- Born: January 9, 1958 (age 68) Los Angeles, California, U.S.
- Occupations: Television writer, producer
- Known for: Santa Clarita Diet, Andy Richter Controls the Universe

= Victor Fresco =

American television writer and producer

Victor Fresco (born January 9, 1958) is an American television writer and producer.

==Personal life==
Born and raised in Los Angeles, Fresco received his Bachelor's Degree in film and political science from Hampshire College. After graduating, he worked in television commercials as a production assistant and as a prop master.
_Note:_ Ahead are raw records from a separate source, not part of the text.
(* ===== verification/FsRefs.v ===== *)
(** * fs.c: references to inodes

    [iref_ok c s]: the count of references in every cached inode is [c] of its index,
    as a C [int].  The functions of fs.c change the counts as their comments say: [iget],
    [idup], [ialloc], [dirlookup] and the functions on paths return an inode with a
    reference more, [iput] gives one up, and the others keep them. *)

From S2P Require Import Prelude Block Fs.

Abbreviation counts := (nat → Z).
Definition add1 (ip : nat) (c : counts) : counts := λ j, if decide (j = ip) then c j + 1 else c j.
Definition sub1 (ip : nat) (c : counts) : counts := λ j, if decide (j = ip) then c j - 1 else c j.

(** equality of counts *)
Ltac cnt := intros ?; unfold add1, sub1 in *; cbn beta; repeat case_decide; subst; try done; try lia.

Lemma i32_step z d : i32 (i32 z + d) = i32 (z + d).
Proof.
  unfold i32. f_equal. replace ((z + 2 ^ 31) mod 2 ^ 32 - 2 ^ 31 + d + 2 ^ 31) with ((z + 2 ^ 31) mod 2 ^ 32 + d) by lia.
  rewrite Zplus_mod_idemp_l. f_equal. lia.
Qed.

(** one call, by its lemma *)
Tactic Notation "rstep" uconstr(H) := apply rets_bind; eapply rets_mono; [by apply H|]; cbn beta.

Section fsrefs.
  Context {S : Type} {BO : BufOps S} (me : Z) (cwd : nat).

Abbreviation F := (M (fs S)).

Definition iref_ok (c : counts) (s : fs S) : Prop := ∀ i n, f_inodes s !! i = Some n → i_ref n = i32 (c i).

Lemma iref_ext c c' s : (∀ i, c i = c' i) → iref_ok c s → iref_ok c' s.
Proof. intros E Hs i n Hi. rewrite <- E. by apply Hs. Qed.

Definition keeps {A} (m : F A) : Prop := ∀ c s, iref_ok c s → rets m s (λ _ s', iref_ok c s').

(** a reference more to the inode in the result, if any *)
Definition takes {A} (m : F A) (out : A → option nat) : Prop :=
  ∀ c s, iref_ok c s → rets m s (λ a s', iref_ok (match out a with Some ip => add1 ip c | None => c end) s').

(** a reference less to [ip] *)
Definition drops {A} (m : F A) (ip : nat) : Prop :=
  ∀ c s, iref_ok c s → rets m s (λ _ s', iref_ok (sub1 ip c) s').

(** ** Rules *)

Lemma keeps_bind {A B} (m : F A) (k : A → F B) : keeps m → (∀ a, keeps (k a)) → keeps (m ≫= k).
Proof. intros Hm Hk c s Hs. rstep Hm. intros a s' Hs'. by apply Hk. Qed.
Lemma keeps_ret {A} (a : A) : keeps (mret a).
Proof. intros c s Hs. by apply rets_ret. Qed.
Lemma keeps_gets {A} (f : fs S → A) : keeps (gets f).
Proof. intros c s Hs. by apply rets_gets. Qed.
Lemma keeps_panic {A} msg : keeps (panic msg : F A).
Proof. intros c s _. apply rets_panic. Qed.
Lemma keeps_stop {A} : keeps ((λ _, NoFuel) : F A).
Proof. intros c s _ a s'. done. Qed.
Lemma keeps_sleep {A} ch : keeps ((λ s, Asleep ch s) : F A).
Proof. intros c s _ a s'. done. Qed.
Lemma keeps_sub {A} (m : M S A) : keeps (sub m).
Proof. intros c s Hs a s'. unfold sub, zoom. destruct (m (f_sub s)); try done. by intros [= _ <-]. Qed.
Lemma keeps_inode_at ip : keeps (inode_at (S := S) ip).
Proof. apply keeps_bind; [apply keeps_gets|]. intros l. destruct (l !! ip); [apply keeps_ret|apply keeps_panic]. Qed.
Lemma keeps_iupd ip f : (∀ n, i_ref (f n) = i_ref n) → keeps (iupd (S := S) ip f).
Proof.
  intros Hf c s Hs. apply rets_modify. intros i n. cbn. rewrite list_lookup_alter. case_decide as Hd; [subst i|apply Hs].
  destruct (f_inodes s !! ip) as [n'|] eqn:E; [|done]. intros [= <-]. rewrite Hf. by apply Hs.
Qed.

Lemma keeps_takes {A} (m : F A) out : keeps m → (∀ a, out a = None) → takes m out.
Proof. intros Hm Hn c s Hs. eapply rets_mono; [by apply Hm|]. intros a s' Hs'. by rewrite Hn. Qed.
Lemma takes_ret {A} (a : A) out : out a = None → takes (mret a) out.
Proof. intros Hn c s Hs. apply rets_ret. by rewrite Hn. Qed.
Lemma takes_bind {A B} (m : F A) (k : A → F B) out : keeps m → (∀ a, takes (k a) out) → takes (m ≫= k) out.
Proof. intros Hm Hk c s Hs. rstep Hm. intros a s' Hs'. by apply Hk. Qed.
Lemma drops_bind {A B} (m : F A) (k : A → F B) ip : keeps m → (∀ a, drops (k a) ip) → drops (m ≫= k) ip.
Proof. intros Hm Hk c s Hs. rstep Hm. intros a s' Hs'. by apply Hk. Qed.

Lemma iupd_ref ip d : ∀ c s, iref_ok c s →
  rets (iupd ip (λ i, set_iref (i32 (i_ref i + d)) i)) s (λ _ s', iref_ok (λ j, if decide (j = ip) then c j + d else c j) s').
Proof.
  intros c s Hs. apply rets_modify. intros i n. cbn. rewrite list_lookup_alter. case_decide as Hd; [subst i|].
  - destruct (f_inodes s !! ip) as [n'|] eqn:E; [|done]. intros [= <-]. cbn. rewrite decide_True by done. rewrite (Hs ip n' E). apply i32_step.
  - rewrite decide_False by done. apply Hs.
Qed.
End fsrefs.

Create HintDb refs.
#[export] Hint Resolve keeps_ret keeps_gets keeps_panic keeps_stop keeps_sleep keeps_sub keeps_inode_at : refs.
#[export] Hint Extern 1 (keeps (iupd _ _)) => apply keeps_iupd; done : refs.

(** the steps out a function that keeps the counts *)
Ltac keep := repeat first
  [ solve [eauto 2 with refs]
  | match goal with
    | |- keeps (mbind _ _) => apply keeps_bind; [|intros ?]
    | |- keeps (if ?b then _ else _) => destruct b
    | |- keeps (match ?x with _ => _ end) => destruct x
    end].

Section functions.
  Context {S : Type} {BO : BufOps S} (me : Z) (cwd : nat).
  Context (devsw_read : Z → option (nat → Z → M (fs S) (Z * list Z))).
  Context (devsw_write : Z → option (nat → list Z → M (fs S) Z)).
  (** the drivers keep the references *)
  Context (Hread : ∀ major f ip n, devsw_read major = Some f → keeps (f ip n)).
  Context (Hwrite : ∀ major f ip src, devsw_write major = Some f → keeps (f ip src)).

Lemma keeps_bzero dev b : keeps (S := S) (bzero dev b).
Proof. unfold bzero. keep. Qed.
Hint Resolve keeps_bzero : refs.
Lemma keeps_balloc dev : keeps (S := S) (balloc dev).
Proof.
  unfold balloc. apply keeps_bind; [keep|]. intros sb. generalize (Z.to_nat (sb_size sb / BPB + 2)), 0. intros n.
  induction n as [|n IH]; intros b; cbn [balloc_loop]; keep.
Qed.
Lemma keeps_bfree dev b : keeps (S := S) (bfree dev b).
Proof. unfold bfree. keep. Qed.
Lemma keeps_iupdate ip : keeps (S := S) (iupdate ip).
Proof. unfold iupdate. keep. Qed.
Lemma keeps_ilock ip : keeps (S := S) (ilock me ip).
Proof. unfold ilock, acquiresleep. keep. Qed.
Lemma keeps_iunlock ip : keeps (S := S) (iunlock me ip).
Proof. unfold iunlock, holdingsleep, releasesleep. keep. Qed.
Hint Resolve keeps_balloc keeps_bfree keeps_iupdate keeps_ilock keeps_iunlock : refs.
Lemma keeps_bmap ip bn : keeps (S := S) (bmap ip bn).
Proof. unfold bmap, addr_or_alloc. keep. Qed.
Hint Resolve keeps_bmap : refs.

Lemma keeps_itrunc ip : keeps (S := S) (itrunc ip).
Proof.
  assert (Hd : ∀ n k, keeps (S := S) (itrunc_direct n ip k)).
  { induction n as [|n IH]; intros k; cbn [itrunc_direct]; keep. }
  assert (Hi : ∀ n dev bp j, keeps (S := S) (itrunc_indirect n dev bp j)).
  { induction n as [|n IH]; intros dev bp j; cbn [itrunc_indirect]; keep. }
  unfold itrunc. keep.
Qed.
Hint Resolve keeps_itrunc : refs.

Lemma keeps_readi ip off n : keeps (readi devsw_read ip off n).
Proof.
  assert (Hl : ∀ f ip tot n off, keeps (S := S) (readi_loop f ip tot n off)).
  { induction f as [|f IH]; intros; cbn [readi_loop]; keep. }
  unfold readi. apply keeps_bind; [keep|]. intros i. destruct (_ =? _); [|keep].
  match goal with |- keeps (match ?x with _ => _ end) => destruct x as [f|] eqn:E end; [|keep]. destruct (_ && _); [|done]. by eapply Hread.
Qed.
Lemma keeps_writei ip src off : keeps (writei devsw_write ip src off).
Proof.
  assert (Hl : ∀ f ip src tot n off, keeps (S := S) (writei_loop f ip src tot n off)).
  { induction f as [|f IH]; intros; cbn [writei_loop]; keep. }
  unfold writei. apply keeps_bind; [keep|]. intros i. destruct (_ =? _); [|keep].
  match goal with |- keeps (match ?x with _ => _ end) => destruct x as [f|] eqn:E end; [|keep]. destruct (_ && _); [|done]. by eapply Hwrite.
Qed.
Lemma keeps_stati ip : keeps (S := S) (stati ip).
Proof. unfold stati. keep. Qed.
Hint Resolve keeps_readi keeps_writei : refs.
Lemma keeps_empty_slot n dp off : keeps (empty_slot devsw_read n dp off).
Proof. revert off. induction n as [|n IH]; intros off; cbn [empty_slot]; keep. Qed.
Hint Resolve keeps_empty_slot : refs.

(** ** References *)

Lemma iget_scan_slot l ip dev inum e k : iget_scan l ip dev inum e = inr (Some k) →
  (∀ k', e = Some k' → k = k') ∧ (e = None → ∃ n, l !! (k - ip)%nat = Some n ∧ (ip ≤ k)%nat ∧ i_ref n = 0).
Proof.
  revert ip e. induction l as [|i l IH]; intros ip e; cbn [iget_scan]; [intros [= ->]; split; [by intros k' [= ->]|done]|].
  destruct (_ && _); [done|]. intros E. destruct (IH _ _ E) as [H1 H2]. destruct e as [e|].
  - split; [|done]. intros k' [= <-]. by apply H1.
  - split; [done|]. intros _. destruct (Z.eqb_spec (i_ref i) 0) as [Hz|Hz].
    + rewrite (H1 ip eq_refl). exists i. by rewrite Nat.sub_diag.
    + destruct (H2 eq_refl) as (n & Hn & Hle & Hr). exists n. replace (k - ip)%nat with (Datatypes.S (k - (ip + 1)))%nat by lia.
      split_and!; [done|lia|done].
Qed.

Lemma takes_iget dev inum : takes (S := S) (iget dev inum) Some.
Proof.
  intros c s Hs. unfold iget. apply rets_bind, rets_gets.
  destruct (iget_scan _ _ _ _ _) as [ip|[ip|]] eqn:E; [| |apply rets_panic].
  - rstep iupd_ref. intros [] s' Hs'. by apply rets_ret.
  - destruct (iget_scan_slot _ _ _ _ _ _ E) as [_ H2]. destruct (H2 eq_refl) as (n & Hn & _ & Hz).
    rewrite Nat.sub_0_r in Hn. apply rets_bind, rets_modify, rets_ret. intros i m. cbn. unfold add1.
    rewrite list_lookup_alter. case_decide as Hd; [subst i|rewrite decide_False by done; apply Hs]. rewrite Hn. intros [= <-]. cbn. rewrite decide_True by done.
    pose proof (Hs ip n Hn) as Hr. rewrite Hz in Hr. rewrite <- (i32_step (c ip) 1), <- Hr. done.
Qed.
Lemma takes_idup ip : takes (S := S) (idup ip) Some.
Proof.
  intros c s Hs. unfold idup. rstep iupd_ref. intros [] s' Hs'. by apply rets_ret.
Qed.
Lemma takes_ialloc dev type : takes (S := S) (ialloc dev type) Some.
Proof.
  unfold ialloc. apply takes_bind; [keep|]. intros sb. generalize (Z.to_nat (sb_ninodes sb)), 1. intros n.
  induction n as [|n IH]; intros inum; cbn [ialloc_loop]; [by intros c s _ a s'|].
  apply takes_bind; [keep|]. intros sb'. destruct (_ <? _); [|by intros c s _; apply rets_panic].
  apply takes_bind; [keep|]. intros bp. apply takes_bind; [keep|]. intros data.
  destruct (_ =? 0); repeat (apply takes_bind; [keep|intros _]); [apply takes_iget|apply IH].
Qed.

Lemma drops_iput ip : drops (S := S) (iput me ip) ip.
Proof.
  unfold iput, acquiresleep, releasesleep. do 4 (apply drops_bind; [keep|intros ?]). intros c s. apply (iupd_ref ip (-1)).
Qed.
Lemma drops_iunlockput ip : drops (S := S) (iunlockput me ip) ip.
Proof. unfold iunlockput. apply drops_bind; [keep|]. intros _. apply drops_iput. Qed.

(** taking a reference and giving it up *)
Lemma takes_drops {A B} (m : M (fs S) A) out (k : A → M (fs S) B) :
  takes m out → (∀ a, match out a with Some ip => drops (k a) ip | None => keeps (k a) end) → keeps (m ≫= k).
Proof.
  intros Hm Hk c s Hs. rstep Hm. intros a s1. specialize (Hk a). cbn beta.
  destruct (out a) as [ip|]; intros Hs1; [|by apply Hk]. eapply rets_mono; [by apply Hk|]. intros b s2.
  apply iref_ext. cnt.
Qed.

Lemma takes_dirlookup dp name : takes (dirlookup devsw_read dp name) (fmap fst).
Proof.
  unfold dirlookup. apply takes_bind; [keep|]. intros d. destruct (negb _); [by intros c s _; apply rets_panic|].
  generalize (dir_fuel (i_size d)), 0. intros n. induction n as [|n IH]; intros off; cbn [dirlookup_loop]; [by intros c s _ a s'|].
  apply takes_bind; [keep|]. intros d'. destruct (_ <? _); [|by apply takes_ret].
  apply takes_bind; [keep|]. intros [r de]. destruct (negb _); [by intros c s _; apply rets_panic|].
  destruct (_ =? 0); [apply IH|]. destruct (_ =? 0); [|apply IH].
  intros c s Hs. rstep takes_iget. intros ip s' Hs'. by apply rets_ret.
Qed.

Lemma keeps_dirlink dp name inum : keeps (dirlink me devsw_read devsw_write dp name inum).
Proof.
  unfold dirlink. eapply takes_drops; [apply takes_dirlookup|]. intros [[ip off]|]; cbn [fmap option_fmap option_map fst]; [|keep].
  intros c s Hs. rstep drops_iput. intros [] s' Hs'. by apply rets_ret.
Qed.

(** a path: the reference moves from each directory to the next *)
Lemma takes_namex path parent : takes (namex me cwd devsw_read path parent) (fmap fst).
Proof.
  assert (Hl : ∀ n path name ip c s, iref_ok (add1 ip c) s →
    rets (namex_loop me devsw_read n path parent name ip) s
      (λ a s', iref_ok (match fst <$> a with Some ip => add1 ip c | None => c end) s')).
  { induction n as [|n IH]; intros p name ip c s Hs; cbn [namex_loop]; [by intros a s'|].
    assert (Hd : ∀ {A} (m : M (fs S) A) s, drops m ip → iref_ok (add1 ip c) s → rets m s (λ _ s', iref_ok c s')).
    { intros A m s1 Hm Hs1. eapply rets_mono; [by apply Hm|]. intros a s2. apply iref_ext. cnt. }
    destruct (skipelem p) as [[nm rest]|].
    - rstep keeps_ilock. intros [] s1 Hs1.
      rstep keeps_inode_at. intros i s2 Hs2.
      destruct (negb _); [|destruct (parent && _)].
      + rstep (Hd _ _ _ (drops_iunlockput ip)). intros [] s3 Hs3. by apply rets_ret.
      + rstep keeps_iunlock. intros [] s3 Hs3. by apply rets_ret.
      + rstep takes_dirlookup. intros [[next off]|] s3 Hs3; cbn in Hs3.
        * rstep drops_iunlockput. intros [] s4 Hs4. apply IH.
          eapply iref_ext; [|exact Hs4]. cnt.
        * rstep (Hd _ _ _ (drops_iunlockput ip)). intros [] s4 Hs4. by apply rets_ret.
    - destruct parent; [|by apply rets_ret]. rstep (Hd _ _ _ (drops_iput ip)). intros [] s3 Hs3. by apply rets_ret. }
  intros c s Hs. unfold namex. apply rets_bind. apply (rets_mono _ _ (λ ip s', iref_ok (add1 ip c) s')); [|intros ip s' Hs'; by apply Hl].
  destruct path as [|x path]; [by apply takes_idup|]. destruct (_ =? slash); [by apply takes_iget|by apply takes_idup].
Qed.

Lemma takes_namei path : takes (namei me cwd devsw_read path) id.
Proof.
  intros c s Hs. unfold namei. rstep takes_namex. intros r s' Hs'. by apply rets_ret.
Qed.
End functions.

#[export] Hint Resolve keeps_balloc keeps_bfree keeps_iupdate keeps_ilock keeps_iunlock keeps_itrunc keeps_readi keeps_writei keeps_stati keeps_dirlink : refs.
#[export] Hint Resolve takes_iget takes_idup takes_ialloc takes_dirlookup takes_namex takes_namei drops_iput drops_iunlockput : refs.
Lemma local_bind {A B} (m : M (kern (flayer S)) A) (n : A → M (kern (flayer S)) B) : local m → (∀ a, local (n a)) → local (m ≫= n).
Proof.
  intros Hm Hn k. apply rets_bind. eapply rets_mono; [by apply Hm|]. intros a k1 [E1 W1].
  eapply rets_mono; [by apply Hn|]. cbn beta. intros c k2 [E2 W2]. split; [congruence|]. by eapply moved_trans.
Qed.
Lemma local_ret {A} (a : A) : local (mret a).
Proof. intros k. apply rets_ret. split; [done|apply moved_refl]. Qed.
Lemma local_panic {A} msg : local (panic msg : M (kern (flayer S)) A).
Proof. intros k. apply rets_panic. Qed.
Lemma local_stop {A} : local ((λ _, NoFuel) : M (kern (flayer S)) A).
Proof. by intros k a k'. Qed.
Lemma local_sleep {A} i c : local (sleep i c : M (kern (flayer S)) A).
Proof. by intros k a k'. Qed.
Lemma local_fs {A} (m : M (flayer S) A) : local (in_fs m).
Proof. intros k. apply rets_in_fs. intros a f. split; [done|apply moved_refl]. Qed.
Lemma local_phys {A} (m : M phys A) : local (in_phys m).
Proof. intros k. apply rets_in_phys. intros a f. split; [done|apply moved_refl]. Qed.
Lemma local_proc_at i : local (proc_at i).
Proof. intros k. apply rets_proc_at. intros p _. split; [done|apply moved_refl]. Qed.
Lemma local_fsys {A} (m : Z → nat → M (fs S) A) : local (fsys me m).
Proof. apply local_bind; [apply local_proc_at|]. intros p. apply local_fs. Qed.
Lemma local_wakeup c : local (wakeup c).
Proof.
  intros k. apply rets_modify. split; [done|]. intros j. cbn. rewrite list_lookup_imap. destruct (k_procs k !! j) as [p|]; [|done].
  cbn. unfold wake. case_decide as Hd; [|auto]. cbn. destruct Hd. auto 10.
Qed.
Lemma local_upd f : (∀ p, p_parent (f p) = p_parent p ∧ p_chan (f p) = p_chan p ∧ p_state (f p) = p_state p ∧ (b = true → p_cwd (f p) = p_cwd p)) →
  local (upd me f).
Proof.
  intros Hf k. apply rets_upd. split; [done|]. intros j. cbn. rewrite list_lookup_alter. case_decide as Hd.
  - subst j. destruct (k_procs k !! me) as [p|]; [|done]. cbn. destruct (Hf p) as (? & ? & ? & ?). split_and!; auto; [|done]. by intros [?|?]; auto.
  - destruct (k_procs k !! j); auto 10.
Qed.
End local.
(** C2: No page of memory is lost or owned twice.  From the state in which [userinit] leaves a
    kernel that had at least 1028 free pages, in every state reached by calls that return --
    fork, exit, wait, sleep, wakeup, kill, the scheduler, sbrk, mmap, page faults and the
    calls of sysfile.c, exec and pipe among them, made by any running processes in any order
    -- the pages that were free at boot are, each exactly once, on the free list, the kernel
    stack of a process, in its page tables, one of the frames mapped in its user half, or a
    pipe.  Every process has the kernel's half of its address space exactly as setupkvm
    builds it, and two processes share no page.  This needs that mmap leaves the size at most
    KERNBASE and that faults are taken below it, which the code does not check. *)
Theorem pages_conserved pool name k0 k1 k :
  (∀ major f ip n s, devsw_read major = Some f → 0 ≤ n → rets (f ip n) s (λ r _, Z.of_nat (length r.2) ≤ n)) → 0 ≤ initcode_size →
  boot_pages pool k0 → (1028 ≤ length pool)%nat → userinit name k0 = Ret () k1 → rtc (ustep devsw_read devsw_write) k1 k →
  ∃ fl, kmem_ok (k_phys k) fl ∧ fl ++ all_owned (mem (k_phys k)) (k_procs k) ++ elements (dom (fl_pipes (k_fs k))) ≡ₚ pool ∧
    (∀ i p, k_procs k !! i = Some p → p_state p ≠ UNUSED → 0 ≤ p_sz p ≤ KERNBASE ∧
      ∀ va, is_u32 va → KERNBASE ≤ va → pte (mem (k_phys k)) (p_pgdir p) va = kernel_pte va) ∧
    ∀ i j p q, i ≠ j → k_procs k !! i = Some p → k_procs k !! j = Some q →
      ∀ x, x ∈ powned (mem (k_phys k)) p → x ∉ powned (mem (k_phys k)) q.
Proof.
  intros Hdev Hic (Hkm & Hu & Hpi & Ho) Hlen E Hr. pose proof Hkm as [_ Hpages Hnodup]. destruct (unused_owns no_zeros _ Hu) as [Ed Eh].
  assert (Hp0 : pooled pool (kdirs no_zeros (k_procs k0)) (kstacks (k_procs k0) ++ kpipes (k_fs k0)) (k_phys k0) pool).
  { rewrite Ed, Eh. unfold kpipes. rewrite Hpi, dom_empty_L, elements_empty. split_and!; [done|by rewrite !app_nil_r|done]. }
  assert (Hk0 : pages_ok pool k0).
  { split_and!; [by exists pool| |done]. eapply Forall_impl; [exact Hu|]. intros p Hp Hn. congruence. }
  assert (Hk1 : pages_ok pool k1) by (eapply (userinit_paged pool Hnodup Hpages); eassumption).
  assert (Hk : pages_ok pool k).
  { clear -Hr Hk1 Hdev Hnodup Hpages. induction Hr as [|? ? ? Hs _ IH]; [done|]. apply IH. eapply (ustep_pages pool Hnodup Hpages); eassumption. }
  destruct Hk as ((fl & F1 & F2 & F3) & Hf & _). exists fl.
  assert (Hperm : fl ++ all_owned (mem (k_phys k)) (k_procs k) ++ elements (dom (fl_pipes (k_fs k))) ≡ₚ pool).
  { rewrite <- F2. cbn [app]. rewrite <- (table_owns no_zeros). unfold kpipes. solve_Permutation. }
  split_and!; [done|done| |].
  2: { intros i j p q Hne Hi Hj x. rewrite <- Hperm in Hnodup. apply NoDup_app in Hnodup as (_ & _ & [Hn _]%NoDup_app). by apply (owned_apart _ (k_procs k) i j). }
  - intros i p Hi Hl. rewrite Forall_lookup in Hf. destruct (Hf i p Hi Hl) as [Hsz _]. split; [done|].
    rewrite Forall_forall in F3. apply (F3 _ (table_spaces no_zeros _ _ _ Hi Hl)).
Qed.
End conserved.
His brothers are director Michael Fresco and television drama writer Rob Fresco.

==Career==
Fresco was nominated for the Primetime Emmy Award for Outstanding Comedy Series in the second season of Mad About You and the Primetime Emmy Award for Outstanding Writing for a Comedy Series for Andy Richter Controls the Universe. He created the ABC television series Better Off Ted, which ran for two seasons. Fresco created other television shows, including Life on a Stick, The Trouble With Normal and Sean Saves the World.

He served as the creator, showrunner and executive producer of the Netflix comedy horror series Santa Clarita Diet. He's stated that he came up with the concept of a suburban zombie show because he wanted to do "...a family show with an interesting approach that we haven't seen before."

As of 2022 he is developing a comedy series for HBO Max about first daughter Alice Roosevelt Longworth.